We rolled in late in the day on July 14th and set up camp. It took a couple days to get set up and we took a few days in St Paul at my brothers house- to rest up and stock up. We got the building permit two weeks after arriving but realized fairly quickly that things were not going to go as planned. Our initial desire for pier and beam foundation was not going to work with the heavy clay soil on our property. The locals were pushing a frost protected shallow foundation but the problem was that no one could do the foundation work for six weeks or more. We finally decided to do the slab ourselves. Rain and more rain kept us from doing any more work, but four weeks and $2200 later, we got our slab done!

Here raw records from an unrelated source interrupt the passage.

(** In a register of distinct names a name finds its own registration, if
    the number of arguments suits it. *)
Lemma find_function_own (db : list registration) (r : registration) (argc : Z) :
  NoDup (map zFunctionName db) -> In r db ->
  find_function db (zFunctionName r) argc = if accepts r argc then Some r else None.
Proof.
  unfold find_function.
  induction db as [|r0 db IH]; intros Hnodup Hin; [contradiction|].
  cbn [map] in Hnodup. inversion Hnodup as [|x l Hnotin Hrest]; subst.
  cbn [find]. destruct Hin as [->|Hin].
  - rewrite String.eqb_refl. cbn [andb].
    destruct (accepts r argc); [reflexivity|].
    apply find_nothing. intros r' Hr'.
    destruct (String.eqb_spec (zFunctionName r') (zFunctionName r)) as [E|_];
      [|reflexivity].
    exfalso. apply Hnotin. rewrite <- E. now apply in_map.
  - destruct (String.eqb_spec (zFunctionName r0) (zFunctionName r)) as [E|_].
    + exfalso. apply Hnotin. rewrite E. now apply in_map.
    + cbn [andb]. now apply IH.
Qed.

(** X12.  The extension registers 22 functions under 22 different names,
    so that none replaces another and every name finds its own callback.
    Each dense callback is registered under the name that spells its metric
    and its scalar kind, takes any number of arguments and has no
    destructor; only [distance_levenshtein] takes a fixed number of
    arguments, two, and has the scratch buffer's cleanup as destructor.  A
    call the host routes to the edit-distance callback therefore always has
    exactly two arguments. *)
Theorem registrations_are_as_named :
  let db := sqlite3_compiled_init [] in
  List.length db = 22%nat
  /\ NoDup (map zFunctionName db)
  /\ forallb registered_as_named db = true
  /\ (forall r argc,
        In r db ->
        find_function db (zFunctionName r) argc = if accepts r argc then Some r else None)
  /\ (forall name argc r,
        find_function db name argc = Some r -> xFunc r = call_levenshtein -> argc = 2)
  /\ (forall sk mk argc,
        In (call_dense sk mk) (map xFunc db) ->
        option_map xFunc (find_function db (dense_name sk mk) argc)
        = Some (call_dense sk mk)).
Proof.
  cbv zeta.
  assert (Hnodup : NoDup (map zFunctionName (sqlite3_compiled_init []))).
  { apply distinct_NoDup. vm_compute. reflexivity. }
  assert (Hnamed : forallb registered_as_named (sqlite3_compiled_init []) = true).
  { vm_compute. reflexivity. }
  split; [reflexivity|]. split; [exact Hnodup|]. split; [exact Hnamed|].
  split; [intros r argc; now apply find_function_own|]. split.
  - intros name argc r Hfind Hcall.
    apply find_some in Hfind. destruct Hfind as [Hin Hmatch].
    rewrite forallb_forall in Hnamed. specialize (Hnamed r Hin).
    unfold registered_as_named in Hnamed. rewrite Hcall in Hnamed.
    apply andb_prop in Hmatch. destruct Hmatch as [_ Hacc].
    apply andb_prop in Hnamed. destruct Hnamed as [Hnamed _].
    apply andb_prop in Hnamed. destruct Hnamed as [_ Harg].
    apply Z.eqb_eq in Harg. unfold accepts in Hacc. rewrite Harg in Hacc.
    apply orb_prop in Hacc. destruct Hacc as [H|H]; apply Z.eqb_eq in H; lia.
  - intros sk mk argc Hin.
    apply in_map_iff in Hin. destruct Hin as (r & Hcall & Hin).
    pose proof Hnamed as Hr. rewrite forallb_forall in Hr. specialize (Hr r Hin).
    unfold registered_as_named in Hr. rewrite Hcall in Hr.
    apply andb_prop in Hr. destruct Hr as [Hr _].
    apply andb_prop in Hr. destruct Hr as [Hname Harg].
    apply String.eqb_eq in Hname. apply Z.eqb_eq in Harg.
    rewrite <- Hname, (find_function_own _ r argc Hnodup Hin).
    unfold accepts. rewrite Harg. cbn. rewrite orb_true_r. cbn. now rewrite Hcall.
Qed.

(** * Two more facts about kinds and sizes *)

(** X13.  Texts and columns make no difference between the non-f64 scalar
    kinds: given anything but two blobs, the i8, f16 and binary variants of
    a distance function behave, call for call, as its f32 variant does. *)
Theorem narrow_kinds_share_the_f32_path
    (from_chars : scalar_kind_t -> string -> option (float * nat))
    (metric : Z -> metric_kind_t -> scalar_kind_t -> buffer -> buffer -> float)
    sk mk argv :
  sk <> f64_k ->
  two_blobs argv = false ->
  sqlite_dense from_chars metric sk mk argv = sqlite_dense from_chars metric f32_k mk argv.
Proof.
  intros Hsk Hblobs. unfold sqlite_dense.
  rewrite !sqlite_dense_export_by_branch.
  assert (Hsel : selected_branch argv <> branch_blobs).
  { unfold selected_branch. rewrite Hblobs.
    destruct (_ <? 2); [discriminate|].
    destruct (two_texts argv); [discriminate|].
    destruct (Z.rem _ 2 =? 0); discriminate. }
  destruct (selected_branch argv); try reflexivity; try (now contradiction Hsel);
    destruct sk; try reflexivity; now contradiction Hsk.
Qed.

(** The scratch length after calls only, from the sizes they asked for. *)
Lemma run_calls_exact_length
    (memory_needed : Z -> Z -> Z) (kernel : string -> string -> Z -> Z) argvs p :
  length (temporary_memory (run memory_needed kernel (map op_levenshtein argvs) p))
  = fold_left
      (fun size argv =>
         match requested memory_needed argv with
         | Some n => Z.max size n
         | None => size
         end)
      argvs (length (temporary_memory p)).
Proof.
  revert p. induction argvs as [|argv argvs IH]; intros p; [reflexivity|].
  cbn [map fold_left]. unfold run in *. cbn [fold_left step].
  rewrite IH, levenshtein_length. reflexivity.
Qed.

(** The maximum a fold of [Z.max] computes: above its start and every
    size asked for, and one of them. *)
Lemma fold_requests_is_max (memory_needed : Z -> Z -> Z)
    (argvs : list (list sqlite3_value)) (size0 : Z) :
  let largest :=
    fold_left
      (fun size argv =>
         match requested memory_needed argv with
         | Some n => Z.max size n
         | None => size
         end)
      argvs size0 in
  size0 <= largest
  /\ (forall argv n, In argv argvs -> requested memory_needed argv = Some n -> n <= largest)
  /\ (largest = size0
      \/ exists argv, In argv argvs /\ requested memory_needed argv = Some largest).
Proof.
  cbv zeta. revert size0. induction argvs as [|argv argvs IH]; intros size0.
  - cbn. split; [lia|]. split; [intros ? ? []|now left].
  - cbn [fold_left].
    destruct (requested memory_needed argv) as [n|] eqn:E.
    + destruct (IH (Z.max size0 n)) as (Hge & Hall & Hone).
      split; [lia|]. split.
      * intros a m [<-|Hin] Hm; [|now apply (Hall a)].
        rewrite E in Hm. injection Hm as <-. lia.
      * destruct Hone as [Heq|(a & Hin & Ha)].
        -- destruct (Z.max_spec size0 n) as [[_ Hmax]|[_ Hmax]].
           ++ right. exists argv. split; [now left|]. rewrite E. congruence.
           ++ left. congruence.
        -- right. exists a. split; [now right|exact Ha].
    + destruct (IH size0) as (Hge & Hall & Hone).
      split; [exact Hge|]. split.
      * intros a m [<-|Hin] Hm; [congruence|now apply (Hall a)].
      * destruct Hone as [Heq|(a & Hin & Ha)]; [now left|].
        right. exists a. split; [now right|exact Ha].
Qed.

By the time the slab ready to pour, we had two family members come up from out of state to help get the building up. I took the kids to my brother and sister-in-laws house for a week while the boys worked. Two weeks after starting to build, they got the house ‘dried in’. They ran out of time to get the roof on, so we had to pay a crew to get the metal on, but everything else was done by my husband, his brother, dad, and some help from my brother and his wife as well. My help mostly involved shuttling supplies, taking care of the two kiddos, camp cook, and support. I wanted to be more involved in the building process, but a three year old and an infant made that pretty much impossible.

We moved into the house eight weeks in, and have spent the last two weeks wrapping the house, putting in the electrical, insulating, and completing the outside insulation for the frost protected foundation. We do not yet have any water, septic, or electricity, but we have a house, we have hope, and we have the excitement of seeing our dream become a reality.